# winbind doesnt start with samba, got error [solved]

## PoYpOy

Hello,

I'm sorry but I'm totally stock and I can't find out what's wrong. I've emerge samba with those options : 

USE="winbind ads kerberos ldap pam ssl cups acl" emerge -av samba

I've added to /etc/conf.d/samba winbind after nmbd smbd

and when I try to start it, I got this error :

 * Caching service dependencies ...                                       [ ok ]

 * samba -> start: smbd ...                                               [ ok ]

 * samba -> start: nmbd ...                                               [ ok ]

 * samba -> start: winbind ...                                            [ !! ]

 * Error: starting services (see system logs)

 * samba -> stop: smbd ...                                                [ ok ]

 * samba -> stop: nmbd ...                                                [ ok ]

 * samba -> stop: winbind ...                                             [ ok ]

And samba is stopped. Here are my logs :

log.nmbd

[2008/01/09 11:12:07, 0] nmbd/nmbd.c:main(697)

  Netbios nameserver version 3.0.28 started.

  Copyright Andrew Tridgell and the Samba Team 1992-2007

[2008/01/09 11:12:07, 0] nmbd/nmbd.c:terminate(5 :Cool: 

  Got SIGTERM: going down...

log.smbd

[2008/01/09 11:12:06, 0] smbd/server.c:main(944)

  smbd version 3.0.28 started.

  Copyright Andrew Tridgell and the Samba Team 1992-2007

[2008/01/09 11:12:06, 0] printing/pcap.c:pcap_cache_reload(159)

  Unable to open printcap file /etc/printcap for read!

[2008/01/09 11:12:06, 0] printing/pcap.c:pcap_cache_reload(159)

  Unable to open printcap file /etc/printcap for read!

[2008/01/09 11:12:07, 0] printing/nt_printing.c:nt_printing_init(650)

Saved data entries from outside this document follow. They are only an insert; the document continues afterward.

Lemma parse_number_shorter s x r : parse_number s = Some (x, r) -> shorter r s.
Proof.
  unfold parse_number. assert (suffix (minus s).2 s) as Hm.
  { destruct s as [|c s]; cbn; [apply suffix_refl|]. destruct (c =? 45); [by exists [c]|apply suffix_refl]. }
  destruct (minus s) as [neg t]. cbn in Hm.
  destruct (parse_integer t) as [[ip t1]|] eqn:E1; obind; [|done].
  destruct (parse_fraction t1) as [[fp t2]|] eqn:E2; obind; [|done].
  destruct (parse_exp t2) as [[e t3]|] eqn:E3; obind; [|done]. intros. simplify_eq.
  apply parse_integer_shorter in E1. apply parse_fraction_suffix in E2. apply parse_exp_suffix in E3.
  eapply shorter_l; [|exact Hm]. eapply shorter_r; [|exact E1]. by eapply suffix_trans.
Qed.

Lemma parse_name_shorter name s v v' r : parse_name name s v = Some (v', r) -> name <> [] -> s <> [] -> shorter r s.
Proof.
  unfold parse_name. destruct (is_prefix name s); [|done]. intros. simplify_eq. destruct name as [|n name]; [done|].
  destruct s as [|c s]; [done|]. cbn. exists c, (take (length name) s). by rewrite take_drop.
Qed.

Lemma parse_atom_shorter s v r : parse_atom s = Some (v, r) -> shorter r s.
Proof.
  destruct s as [|c s]; [done|]. unfold parse_atom. destruct (c =? 34).
  { destruct (parse_units s) as [[us r']|] eqn:E; obind; [|done]. intros. simplify_eq.
    eapply shorter_r; [apply shorter_suffix; by eapply parse_units_shorter|apply shorter_cons]. }
  repeat (destruct (c =? _); [intros H; by eapply parse_name_shorter|]).
  destruct (parse_number (c :: s)) as [[x r']|] eqn:E; obind; [|done]. intros. simplify_eq. by eapply parse_number_shorter.
Qed.

Lemma next_suffix s c r : next s = Some (c, r) -> suffix (c :: r) s.
Proof.
  unfold next. pose proof (skip_ws_suffix s) as H. destruct (skip_ws s) as [|c' r']; [done|]. intros. by simplify_eq.
Qed.

(** A value is not empty; arrays and objects end with their bracket. *)
Lemma parsers_shorter f :
  (forall s v r, parse_value f s = Some (v, r) ->
     shorter r s /\ match v with JObj _ => suffix (125 :: r) s | _ => True end)
  /\ (forall s l r, parse_elements f s = Some (l, r) -> shorter r s)
  /\ (forall s o r, parse_members f s = Some (o, r) -> shorter r s /\ suffix (125 :: r) s).
Proof.
  induction f as [|f (IHv & IHe & IHm)]; [done|]. split_and!.
  - intros s v r. cbn [parse_value]. pose proof (skip_ws_suffix s) as Hs. destruct (skip_ws s) as [|c t] eqn:Et; [done|].
    destruct (c =? 91); [|destruct (c =? 123)].
    + destruct (next t) as [[c1 r1]|] eqn:En; obind; [|done]. pose proof (next_shorter _ _ _ En) as H1.
      destruct (c1 =? 93).
      * intros. simplify_eq. split; [|done]. eapply shorter_l; [|exact Hs].
        eapply shorter_r; [apply shorter_suffix, H1|apply shorter_cons].
      * destruct (parse_elements f t) as [[l r']|] eqn:Ee; obind; [|done]. intros. simplify_eq. split; [|done].
        eapply shorter_l; [|exact Hs]. eapply shorter_r; [apply shorter_suffix, (IHe _ _ _ Ee)|apply shorter_cons].
    + destruct (next t) as [[c1 r1]|] eqn:En; obind; [|done]. pose proof (next_suffix _ _ _ En) as H1.
      assert (suffix t s) as Hts by (eapply suffix_trans; [|exact Hs]; by exists [c]).
      destruct (c1 =? 125) eqn:E1.
      * zbool. subst c1. intros. simplify_eq. split; [|by eapply suffix_trans].
        eapply shorter_l; [apply shorter_cons|]. by eapply suffix_trans.
      * destruct (parse_members f t) as [[o r']|] eqn:Em; obind; [|done]. intros. simplify_eq.
        destruct (IHm _ _ _ Em) as [H2 H3]. split; [by eapply shorter_l|by eapply suffix_trans].
    + intros H. split; [eapply shorter_l; [by eapply parse_atom_shorter|exact Hs]|].
      destruct v; try done. exfalso. revert H. unfold parse_atom, parse_name.
      repeat (destruct (c =? _); [try (destruct (is_prefix _ _); [|done]); try (destruct (parse_units t) as [[? ?]|]; obind); by intros; simplify_eq|]).
      destruct (parse_number (c :: t)) as [[? ?]|]; obind; by intros; simplify_eq.
  - intros s l r. cbn [parse_elements]. destruct (parse_value f s) as [[v r0]|] eqn:Ev; obind; [|done].
    destruct (IHv _ _ _ Ev) as [H0 _]. destruct (next r0) as [[c r1]|] eqn:En; obind; [|done].
    pose proof (next_shorter _ _ _ En) as H1. assert (shorter r1 s) as Hr1 by (eapply shorter_r; [by apply shorter_suffix|done]).
    destruct (c =? 44).
    + destruct (parse_elements f r1) as [[l' r']|] eqn:Ee; obind; [|done]. intros. simplify_eq.
      eapply shorter_r; [apply shorter_suffix, (IHe _ _ _ Ee)|done].
    + destruct (c =? 93); [|done]. intros. by simplify_eq.
  - intros s o r. cbn [parse_members]. destruct (next s) as [[c0 r0]|] eqn:E0; obind; [|done].
    pose proof (next_shorter _ _ _ E0) as H0. destruct (c0 =? 34); [|done].
    destruct (parse_units r0) as [[k r1]|] eqn:Ek; obind; [|done]. apply parse_units_shorter in Ek.
    destruct (next r1) as [[c1 r2]|] eqn:E1; obind; [|done]. apply next_shorter in E1. destruct (c1 =? 58); [|done].
    destruct (parse_value f r2) as [[v r3]|] eqn:Ev; obind; [|done]. destruct (IHv _ _ _ Ev) as [Hv _].
    assert (shorter r3 s) as H3.
    { eapply shorter_r; [|exact H0]. apply shorter_suffix. eapply shorter_r; [|exact Ek]. apply shorter_suffix.
      eapply shorter_r; [|exact E1]. by apply shorter_suffix. }
    destruct (next r3) as [[c r4]|] eqn:En; obind; [|done].
    pose proof (next_shorter _ _ _ En) as H4. pose proof (next_suffix _ _ _ En) as H4'.
    assert (shorter r4 s) as Hr4 by (eapply shorter_r; [by apply shorter_suffix|done]). destruct (c =? 44) eqn:Ec.
    + destruct (parse_members f r4) as [[o' r']|] eqn:Em; obind; [|done]. intros. simplify_eq.
      destruct (IHm _ _ _ Em) as [H5 H6]. split; [eapply shorter_r; [by apply shorter_suffix|done]|].
      eapply suffix_trans; [exact H6|by apply shorter_suffix].
    + destruct (c =? 125) eqn:Ec2; [|done]. zbool. subst c. intros. simplify_eq. split; [done|].
      eapply suffix_trans; [exact H4'|by apply shorter_suffix].
Qed.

  nt_printing_init: error checking published printers: WERR_ACCESS_DENIED

log.winbindd

[2008/01/09 11:12:07, 1] nsswitch/winbindd.c:main(990)

  winbindd version 3.0.28 started.

  Copyright Andrew Tridgell and the Samba Team 1992-2007

[2008/01/09 11:12:07, 0] nsswitch/winbindd_cache.c:initialize_winbindd_cache(2222)

  initialize_winbindd_cache: clearing cache and re-creating with version number 1

[2008/01/09 11:12:07, 0] nsswitch/winbindd_util.c:init_domain_list(511)

  Could not fetch our SID - did we join?

[2008/01/09 11:12:07, 0] nsswitch/winbindd.c:main(1091)

  unable to initalize domain list

Hope u have an idea...

Many thanks in advance  :Wink: 

Kindly Regards.Last edited by PoYpOy on Mon Sep 15, 2008 9:03 am; edited 1 time in total

----------

## nobspangle

 *Quote:*   

>  Could not fetch our SID - did we join? 

 

Have you joined your domain with net join

----------

## PoYpOy

Hi,

no I haven't but shall I first start samba before joining the domain or not???

What a dumb question - Sorry, it started well after joining domain....

Sorry for all and many thanks again for your help  :Wink: 

----------